The problem:
Count the lines below that include the word "fractions", then give that number and no other words.

Data entries
......
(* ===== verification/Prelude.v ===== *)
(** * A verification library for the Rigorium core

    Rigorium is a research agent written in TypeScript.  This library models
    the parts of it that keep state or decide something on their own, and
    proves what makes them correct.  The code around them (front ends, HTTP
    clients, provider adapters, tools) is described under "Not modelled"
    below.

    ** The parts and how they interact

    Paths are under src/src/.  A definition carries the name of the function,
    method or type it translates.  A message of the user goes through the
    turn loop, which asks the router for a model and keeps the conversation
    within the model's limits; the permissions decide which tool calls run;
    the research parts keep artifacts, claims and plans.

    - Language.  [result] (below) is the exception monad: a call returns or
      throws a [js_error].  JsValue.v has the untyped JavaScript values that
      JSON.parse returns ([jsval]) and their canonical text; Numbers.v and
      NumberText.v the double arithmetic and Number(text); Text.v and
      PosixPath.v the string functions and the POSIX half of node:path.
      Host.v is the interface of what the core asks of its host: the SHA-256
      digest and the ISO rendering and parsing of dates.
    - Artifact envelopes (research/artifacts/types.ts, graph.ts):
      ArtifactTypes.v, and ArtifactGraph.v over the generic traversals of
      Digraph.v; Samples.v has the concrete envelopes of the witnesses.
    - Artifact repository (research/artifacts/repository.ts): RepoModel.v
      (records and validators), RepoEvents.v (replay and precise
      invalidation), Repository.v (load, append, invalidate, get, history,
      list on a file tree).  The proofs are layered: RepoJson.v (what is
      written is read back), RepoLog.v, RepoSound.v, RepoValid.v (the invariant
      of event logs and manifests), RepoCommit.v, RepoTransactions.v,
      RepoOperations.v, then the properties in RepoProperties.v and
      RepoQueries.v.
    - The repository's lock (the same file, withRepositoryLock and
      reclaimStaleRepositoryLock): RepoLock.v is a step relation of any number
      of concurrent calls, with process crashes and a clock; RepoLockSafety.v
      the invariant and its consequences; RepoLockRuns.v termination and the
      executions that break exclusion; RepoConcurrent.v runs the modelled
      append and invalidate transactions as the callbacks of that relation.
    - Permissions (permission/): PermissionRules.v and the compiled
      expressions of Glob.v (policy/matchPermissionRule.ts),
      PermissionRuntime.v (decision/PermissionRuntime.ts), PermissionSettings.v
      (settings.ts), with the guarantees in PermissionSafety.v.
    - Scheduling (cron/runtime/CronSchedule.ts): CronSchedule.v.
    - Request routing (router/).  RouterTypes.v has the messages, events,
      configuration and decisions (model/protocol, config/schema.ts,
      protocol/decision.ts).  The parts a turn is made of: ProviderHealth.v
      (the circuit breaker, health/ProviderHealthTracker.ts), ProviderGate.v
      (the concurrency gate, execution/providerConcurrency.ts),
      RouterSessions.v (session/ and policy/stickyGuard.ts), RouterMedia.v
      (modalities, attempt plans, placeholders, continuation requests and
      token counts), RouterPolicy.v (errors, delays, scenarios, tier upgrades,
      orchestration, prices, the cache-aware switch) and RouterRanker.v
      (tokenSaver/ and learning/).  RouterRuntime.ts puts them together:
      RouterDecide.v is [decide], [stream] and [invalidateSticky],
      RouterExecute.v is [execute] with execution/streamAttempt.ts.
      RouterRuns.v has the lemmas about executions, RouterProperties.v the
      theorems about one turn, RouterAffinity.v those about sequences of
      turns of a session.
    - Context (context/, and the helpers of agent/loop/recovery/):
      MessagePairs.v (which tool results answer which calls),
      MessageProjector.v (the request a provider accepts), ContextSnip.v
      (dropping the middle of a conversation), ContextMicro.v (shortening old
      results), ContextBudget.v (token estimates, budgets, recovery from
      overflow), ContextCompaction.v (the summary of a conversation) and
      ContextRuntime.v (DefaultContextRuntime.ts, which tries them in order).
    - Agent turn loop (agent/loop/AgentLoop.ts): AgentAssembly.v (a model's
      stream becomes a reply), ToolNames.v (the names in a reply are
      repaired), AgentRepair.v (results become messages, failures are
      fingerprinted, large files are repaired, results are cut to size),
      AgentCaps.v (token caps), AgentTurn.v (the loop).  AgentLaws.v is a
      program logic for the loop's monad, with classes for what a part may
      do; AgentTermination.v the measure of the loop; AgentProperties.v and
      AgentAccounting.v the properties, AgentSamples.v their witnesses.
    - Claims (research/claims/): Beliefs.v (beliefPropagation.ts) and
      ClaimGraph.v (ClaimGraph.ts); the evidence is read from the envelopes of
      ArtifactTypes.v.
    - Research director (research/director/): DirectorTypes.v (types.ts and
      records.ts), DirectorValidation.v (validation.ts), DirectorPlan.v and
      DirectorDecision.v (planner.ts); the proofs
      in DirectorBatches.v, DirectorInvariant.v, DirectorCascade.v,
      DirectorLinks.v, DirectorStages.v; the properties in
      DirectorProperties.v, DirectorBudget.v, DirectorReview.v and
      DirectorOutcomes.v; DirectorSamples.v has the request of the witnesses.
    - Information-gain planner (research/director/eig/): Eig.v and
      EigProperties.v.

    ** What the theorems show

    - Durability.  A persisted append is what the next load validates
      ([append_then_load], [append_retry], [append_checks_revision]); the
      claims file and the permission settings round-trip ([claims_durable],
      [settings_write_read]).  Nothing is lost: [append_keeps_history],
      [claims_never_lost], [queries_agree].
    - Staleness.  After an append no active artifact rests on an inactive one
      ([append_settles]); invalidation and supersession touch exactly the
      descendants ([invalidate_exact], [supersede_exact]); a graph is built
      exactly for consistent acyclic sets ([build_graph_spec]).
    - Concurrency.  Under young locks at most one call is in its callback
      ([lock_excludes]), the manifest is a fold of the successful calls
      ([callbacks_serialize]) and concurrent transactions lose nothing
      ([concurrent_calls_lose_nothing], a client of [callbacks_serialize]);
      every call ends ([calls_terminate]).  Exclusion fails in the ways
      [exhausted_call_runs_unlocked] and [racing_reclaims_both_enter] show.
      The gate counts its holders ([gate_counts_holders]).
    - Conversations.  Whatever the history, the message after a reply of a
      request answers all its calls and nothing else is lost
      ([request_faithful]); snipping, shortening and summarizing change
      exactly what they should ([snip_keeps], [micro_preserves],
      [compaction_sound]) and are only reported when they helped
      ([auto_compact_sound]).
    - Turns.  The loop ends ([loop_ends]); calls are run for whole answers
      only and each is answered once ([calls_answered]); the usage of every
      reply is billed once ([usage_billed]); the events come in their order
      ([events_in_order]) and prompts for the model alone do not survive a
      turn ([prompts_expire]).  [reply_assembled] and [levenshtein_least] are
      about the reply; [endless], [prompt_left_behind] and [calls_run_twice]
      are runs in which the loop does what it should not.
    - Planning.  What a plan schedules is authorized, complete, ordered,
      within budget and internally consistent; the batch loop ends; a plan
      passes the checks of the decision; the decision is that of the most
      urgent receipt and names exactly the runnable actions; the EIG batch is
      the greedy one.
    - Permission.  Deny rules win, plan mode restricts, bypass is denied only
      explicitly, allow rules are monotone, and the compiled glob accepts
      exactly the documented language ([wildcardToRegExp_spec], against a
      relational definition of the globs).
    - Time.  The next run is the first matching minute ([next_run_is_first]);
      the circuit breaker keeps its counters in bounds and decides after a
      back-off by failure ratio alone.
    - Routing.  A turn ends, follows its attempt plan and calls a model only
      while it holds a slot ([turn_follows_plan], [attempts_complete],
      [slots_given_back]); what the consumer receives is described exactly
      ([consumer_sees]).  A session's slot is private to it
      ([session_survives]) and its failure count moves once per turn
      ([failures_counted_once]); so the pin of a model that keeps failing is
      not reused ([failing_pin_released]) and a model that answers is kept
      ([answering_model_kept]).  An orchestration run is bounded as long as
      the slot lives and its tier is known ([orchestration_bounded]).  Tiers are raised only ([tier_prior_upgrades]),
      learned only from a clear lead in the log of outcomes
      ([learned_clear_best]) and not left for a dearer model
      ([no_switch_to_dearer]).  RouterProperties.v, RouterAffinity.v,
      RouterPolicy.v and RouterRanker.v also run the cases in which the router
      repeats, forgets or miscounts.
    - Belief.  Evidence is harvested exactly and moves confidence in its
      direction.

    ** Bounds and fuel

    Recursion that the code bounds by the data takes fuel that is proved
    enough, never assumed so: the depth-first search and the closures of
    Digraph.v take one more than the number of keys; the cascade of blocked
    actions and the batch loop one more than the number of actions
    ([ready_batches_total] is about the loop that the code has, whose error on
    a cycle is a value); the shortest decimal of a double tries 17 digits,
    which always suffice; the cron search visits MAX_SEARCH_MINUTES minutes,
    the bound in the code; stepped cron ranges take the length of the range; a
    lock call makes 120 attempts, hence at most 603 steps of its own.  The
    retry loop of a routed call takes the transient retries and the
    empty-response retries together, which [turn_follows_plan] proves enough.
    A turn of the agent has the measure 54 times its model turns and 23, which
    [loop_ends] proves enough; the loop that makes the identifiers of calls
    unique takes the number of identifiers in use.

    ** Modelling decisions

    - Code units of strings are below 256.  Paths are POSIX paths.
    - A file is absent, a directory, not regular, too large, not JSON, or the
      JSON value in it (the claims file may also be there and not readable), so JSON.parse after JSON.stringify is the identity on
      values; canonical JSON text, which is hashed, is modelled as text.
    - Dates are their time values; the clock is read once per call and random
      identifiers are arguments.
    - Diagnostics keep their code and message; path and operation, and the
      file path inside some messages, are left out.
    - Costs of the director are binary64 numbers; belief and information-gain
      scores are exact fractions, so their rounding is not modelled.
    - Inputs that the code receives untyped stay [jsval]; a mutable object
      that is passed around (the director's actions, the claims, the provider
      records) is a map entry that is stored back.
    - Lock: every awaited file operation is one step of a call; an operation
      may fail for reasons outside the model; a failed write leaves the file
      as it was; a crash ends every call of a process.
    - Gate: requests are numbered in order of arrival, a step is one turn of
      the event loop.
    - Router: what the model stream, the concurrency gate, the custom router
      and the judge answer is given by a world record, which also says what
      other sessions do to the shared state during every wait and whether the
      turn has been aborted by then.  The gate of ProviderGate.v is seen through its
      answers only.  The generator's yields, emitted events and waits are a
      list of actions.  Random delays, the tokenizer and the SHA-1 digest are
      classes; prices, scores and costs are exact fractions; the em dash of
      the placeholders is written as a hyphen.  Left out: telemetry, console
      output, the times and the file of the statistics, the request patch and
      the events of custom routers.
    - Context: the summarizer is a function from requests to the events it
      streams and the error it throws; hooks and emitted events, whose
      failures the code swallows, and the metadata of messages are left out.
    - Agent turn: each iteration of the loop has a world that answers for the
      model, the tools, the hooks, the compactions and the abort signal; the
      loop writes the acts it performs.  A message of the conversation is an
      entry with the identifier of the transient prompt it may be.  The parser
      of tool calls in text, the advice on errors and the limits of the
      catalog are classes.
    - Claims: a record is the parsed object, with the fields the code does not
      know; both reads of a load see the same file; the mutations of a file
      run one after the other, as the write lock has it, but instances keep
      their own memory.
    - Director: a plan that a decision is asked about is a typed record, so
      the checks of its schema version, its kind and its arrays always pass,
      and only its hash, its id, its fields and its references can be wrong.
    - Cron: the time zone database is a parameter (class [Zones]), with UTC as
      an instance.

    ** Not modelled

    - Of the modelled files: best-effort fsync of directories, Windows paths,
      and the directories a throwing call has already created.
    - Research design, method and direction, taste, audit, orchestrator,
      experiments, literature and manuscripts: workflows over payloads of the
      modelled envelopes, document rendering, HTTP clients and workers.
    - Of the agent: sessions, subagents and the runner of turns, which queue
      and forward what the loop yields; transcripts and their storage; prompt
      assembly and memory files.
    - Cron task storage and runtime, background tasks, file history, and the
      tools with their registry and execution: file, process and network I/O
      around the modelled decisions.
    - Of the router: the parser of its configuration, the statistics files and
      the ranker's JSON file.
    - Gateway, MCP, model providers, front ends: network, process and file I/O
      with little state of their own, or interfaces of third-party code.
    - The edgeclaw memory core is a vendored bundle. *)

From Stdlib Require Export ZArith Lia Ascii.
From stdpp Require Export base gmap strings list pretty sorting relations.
......
Completed task:
2